━━━━━ Data to examine

(* ===== verification/Md5.v ===== *)
(** MD5: [common/md5.c], which signs the packed table definitions.

    The context is the record of the source; [MD5Update] takes the [unsigned] length
    from the list. The block transform is given as the table of the 64 [MD5STEP]
    lines: from one line to the next the source rotates the names of its registers,
    here the values rotate. *)
From Stdlib Require Import ZArith Lia.
From stdpp Require Import base list numbers.
From S2P Require Import Prelude.
Local Open Scope Z_scope.

(** ** The transform *)

Definition F1 (x y z : Z) : Z := Z.lxor z (Z.land x (Z.lxor y z)).
Definition F2 (x y z : Z) : Z := F1 z x y.
Definition F3 (x y z : Z) : Z := Z.lxor (Z.lxor x y) z.
Definition F4 (x y z : Z) : Z := Z.lxor y (Z.lor x (u32 (Z.lnot z))).

(** [w << s | w >> (32 - s)] on 32 bits. *)
Definition rotl (w s : Z) : Z := Z.lor (u32 (Z.shiftl w s)) (Z.shiftr w (32 - s)).

Definition MD5STEP (f : Z -> Z -> Z -> Z) (w x y z data s : Z) : Z :=
  let w := u32 (w + u32 (f x y z + data)) in
  let w := rotl w s in
  u32 (w + x).

(** The 64 lines of [MD5Transform]: function, word, constant, shift. *)
Definition md5_steps : list ((Z -> Z -> Z -> Z) * nat * Z * Z) :=
  [(F1, 0%nat, 0xd76aa478, 7); (F1, 1%nat, 0xe8c7b756, 12);
   (F1, 2%nat, 0x242070db, 17); (F1, 3%nat, 0xc1bdceee, 22);
   (F1, 4%nat, 0xf57c0faf, 7); (F1, 5%nat, 0x4787c62a, 12);
   (F1, 6%nat, 0xa8304613, 17); (F1, 7%nat, 0xfd469501, 22);
   (F1, 8%nat, 0x698098d8, 7); (F1, 9%nat, 0x8b44f7af, 12);
   (F1, 10%nat, 0xffff5bb1, 17); (F1, 11%nat, 0x895cd7be, 22);
   (F1, 12%nat, 0x6b901122, 7); (F1, 13%nat, 0xfd987193, 12);
   (F1, 14%nat, 0xa679438e, 17); (F1, 15%nat, 0x49b40821, 22);
   (F2, 1%nat, 0xf61e2562, 5); (F2, 6%nat, 0xc040b340, 9);
   (F2, 11%nat, 0x265e5a51, 14); (F2, 0%nat, 0xe9b6c7aa, 20);
   (F2, 5%nat, 0xd62f105d, 5); (F2, 10%nat, 0x02441453, 9);
   (F2, 15%nat, 0xd8a1e681, 14); (F2, 4%nat, 0xe7d3fbc8, 20);
   (F2, 9%nat, 0x21e1cde6, 5); (F2, 14%nat, 0xc33707d6, 9);
   (F2, 3%nat, 0xf4d50d87, 14); (F2, 8%nat, 0x455a14ed, 20);
   (F2, 13%nat, 0xa9e3e905, 5); (F2, 2%nat, 0xfcefa3f8, 9);
   (F2, 7%nat, 0x676f02d9, 14); (F2, 12%nat, 0x8d2a4c8a, 20);
   (F3, 5%nat, 0xfffa3942, 4); (F3, 8%nat, 0x8771f681, 11);
   (F3, 11%nat, 0x6d9d6122, 16); (F3, 14%nat, 0xfde5380c, 23);
   (F3, 1%nat, 0xa4beea44, 4); (F3, 4%nat, 0x4bdecfa9, 11);
   (F3, 7%nat, 0xf6bb4b60, 16); (F3, 10%nat, 0xbebfbc70, 23);
   (F3, 13%nat, 0x289b7ec6, 4); (F3, 0%nat, 0xeaa127fa, 11);
   (F3, 3%nat, 0xd4ef3085, 16); (F3, 6%nat, 0x04881d05, 23);
   (F3, 9%nat, 0xd9d4d039, 4); (F3, 12%nat, 0xe6db99e5, 11);
   (F3, 15%nat, 0x1fa27cf8, 16); (F3, 2%nat, 0xc4ac5665, 23);
   (F4, 0%nat, 0xf4292244, 6); (F4, 7%nat, 0x432aff97, 10);
   (F4, 14%nat, 0xab9423a7, 15); (F4, 5%nat, 0xfc93a039, 21);
   (F4, 12%nat, 0x655b59c3, 6); (F4, 3%nat, 0x8f0ccc92, 10);
   (F4, 10%nat, 0xffeff47d, 15); (F4, 1%nat, 0x85845dd1, 21);
   (F4, 8%nat, 0x6fa87e4f, 6); (F4, 15%nat, 0xfe2ce6e0, 10);
   (F4, 6%nat, 0xa3014314, 15); (F4, 13%nat, 0x4e0811a1, 21);
   (F4, 4%nat, 0xf7537e82, 6); (F4, 11%nat, 0xbd3af235, 10);
   (F4, 2%nat, 0x2ad7d2bb, 15); (F4, 9%nat, 0xeb86d391, 21)].

(** [((uint32_t * )in)[i]] on the little-endian targets of the build. *)
Definition in_word (inp : list Z) (i : nat) : Z := le_value (take 4 (drop (4 * i) inp)).

Definition md5_regs : Type := Z * Z * Z * Z.

Definition md5_step (inp : list Z) (r : md5_regs) (st : (Z -> Z -> Z -> Z) * nat * Z * Z) : md5_regs :=
  let '(a, b, c, d) := r in
  let '(f, i, k, s) := st in
  (d, MD5STEP f a b c d (u32 (in_word inp i + k)) s, b, c).

Definition MD5Transform (buf : md5_regs) (inp : list Z) : md5_regs :=
  let '(a, b, c, d) := fold_left (md5_step inp) md5_steps buf in
  let '(b0, b1, b2, b3) := buf in
  (u32 (b0 + a), u32 (b1 + b), u32 (b2 + c), u32 (b3 + d)).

━━━━━━━━━━

▶ **Activity**: Each entry above, in full, should be output exactly as it reads.

▶ **Solution to this problem**:
(* ===== verification/Md5.v ===== *)
(** MD5: [common/md5.c], which signs the packed table definitions.

    The context is the record of the source; [MD5Update] takes the [unsigned] length
    from the list. The block transform is given as the table of the 64 [MD5STEP]
    lines: from one line to the next the source rotates the names of its registers,
    here the values rotate. *)
From Stdlib Require Import ZArith Lia.
From stdpp Require Import base list numbers.
From S2P Require Import Prelude.
Local Open Scope Z_scope.

(** ** The transform *)

Definition F1 (x y z : Z) : Z := Z.lxor z (Z.land x (Z.lxor y z)).
Definition F2 (x y z : Z) : Z := F1 z x y.
Definition F3 (x y z : Z) : Z := Z.lxor (Z.lxor x y) z.
Definition F4 (x y z : Z) : Z := Z.lxor y (Z.lor x (u32 (Z.lnot z))).

(** [w << s | w >> (32 - s)] on 32 bits. *)
Definition rotl (w s : Z) : Z := Z.lor (u32 (Z.shiftl w s)) (Z.shiftr w (32 - s)).

Definition MD5STEP (f : Z -> Z -> Z -> Z) (w x y z data s : Z) : Z :=
  let w := u32 (w + u32 (f x y z + data)) in
  let w := rotl w s in
  u32 (w + x).

(** The 64 lines of [MD5Transform]: function, word, constant, shift. *)
Definition md5_steps : list ((Z -> Z -> Z -> Z) * nat * Z * Z) :=
  [(F1, 0%nat, 0xd76aa478, 7); (F1, 1%nat, 0xe8c7b756, 12);
   (F1, 2%nat, 0x242070db, 17); (F1, 3%nat, 0xc1bdceee, 22);
   (F1, 4%nat, 0xf57c0faf, 7); (F1, 5%nat, 0x4787c62a, 12);
   (F1, 6%nat, 0xa8304613, 17); (F1, 7%nat, 0xfd469501, 22);
   (F1, 8%nat, 0x698098d8, 7); (F1, 9%nat, 0x8b44f7af, 12);
   (F1, 10%nat, 0xffff5bb1, 17); (F1, 11%nat, 0x895cd7be, 22);
   (F1, 12%nat, 0x6b901122, 7); (F1, 13%nat, 0xfd987193, 12);
   (F1, 14%nat, 0xa679438e, 17); (F1, 15%nat, 0x49b40821, 22);
   (F2, 1%nat, 0xf61e2562, 5); (F2, 6%nat, 0xc040b340, 9);
   (F2, 11%nat, 0x265e5a51, 14); (F2, 0%nat, 0xe9b6c7aa, 20);
   (F2, 5%nat, 0xd62f105d, 5); (F2, 10%nat, 0x02441453, 9);
   (F2, 15%nat, 0xd8a1e681, 14); (F2, 4%nat, 0xe7d3fbc8, 20);
   (F2, 9%nat, 0x21e1cde6, 5); (F2, 14%nat, 0xc33707d6, 9);
   (F2, 3%nat, 0xf4d50d87, 14); (F2, 8%nat, 0x455a14ed, 20);
   (F2, 13%nat, 0xa9e3e905, 5); (F2, 2%nat, 0xfcefa3f8, 9);
   (F2, 7%nat, 0x676f02d9, 14); (F2, 12%nat, 0x8d2a4c8a, 20);
   (F3, 5%nat, 0xfffa3942, 4); (F3, 8%nat, 0x8771f681, 11);
   (F3, 11%nat, 0x6d9d6122, 16); (F3, 14%nat, 0xfde5380c, 23);
   (F3, 1%nat, 0xa4beea44, 4); (F3, 4%nat, 0x4bdecfa9, 11);
   (F3, 7%nat, 0xf6bb4b60, 16); (F3, 10%nat, 0xbebfbc70, 23);
   (F3, 13%nat, 0x289b7ec6, 4); (F3, 0%nat, 0xeaa127fa, 11);
   (F3, 3%nat, 0xd4ef3085, 16); (F3, 6%nat, 0x04881d05, 23);
   (F3, 9%nat, 0xd9d4d039, 4); (F3, 12%nat, 0xe6db99e5, 11);
   (F3, 15%nat, 0x1fa27cf8, 16); (F3, 2%nat, 0xc4ac5665, 23);
   (F4, 0%nat, 0xf4292244, 6); (F4, 7%nat, 0x432aff97, 10);
   (F4, 14%nat, 0xab9423a7, 15); (F4, 5%nat, 0xfc93a039, 21);
   (F4, 12%nat, 0x655b59c3, 6); (F4, 3%nat, 0x8f0ccc92, 10);
   (F4, 10%nat, 0xffeff47d, 15); (F4, 1%nat, 0x85845dd1, 21);
   (F4, 8%nat, 0x6fa87e4f, 6); (F4, 15%nat, 0xfe2ce6e0, 10);
   (F4, 6%nat, 0xa3014314, 15); (F4, 13%nat, 0x4e0811a1, 21);
   (F4, 4%nat, 0xf7537e82, 6); (F4, 11%nat, 0xbd3af235, 10);
   (F4, 2%nat, 0x2ad7d2bb, 15); (F4, 9%nat, 0xeb86d391, 21)].

(** [((uint32_t * )in)[i]] on the little-endian targets of the build. *)
Definition in_word (inp : list Z) (i : nat) : Z := le_value (take 4 (drop (4 * i) inp)).

Definition md5_regs : Type := Z * Z * Z * Z.

Definition md5_step (inp : list Z) (r : md5_regs) (st : (Z -> Z -> Z -> Z) * nat * Z * Z) : md5_regs :=
  let '(a, b, c, d) := r in
  let '(f, i, k, s) := st in
  (d, MD5STEP f a b c d (u32 (in_word inp i + k)) s, b, c).

Definition MD5Transform (buf : md5_regs) (inp : list Z) : md5_regs :=
  let '(a, b, c, d) := fold_left (md5_step inp) md5_steps buf in
  let '(b0, b1, b2, b3) := buf in
  (u32 (b0 + a), u32 (b1 + b), u32 (b2 + c), u32 (b3 + d)).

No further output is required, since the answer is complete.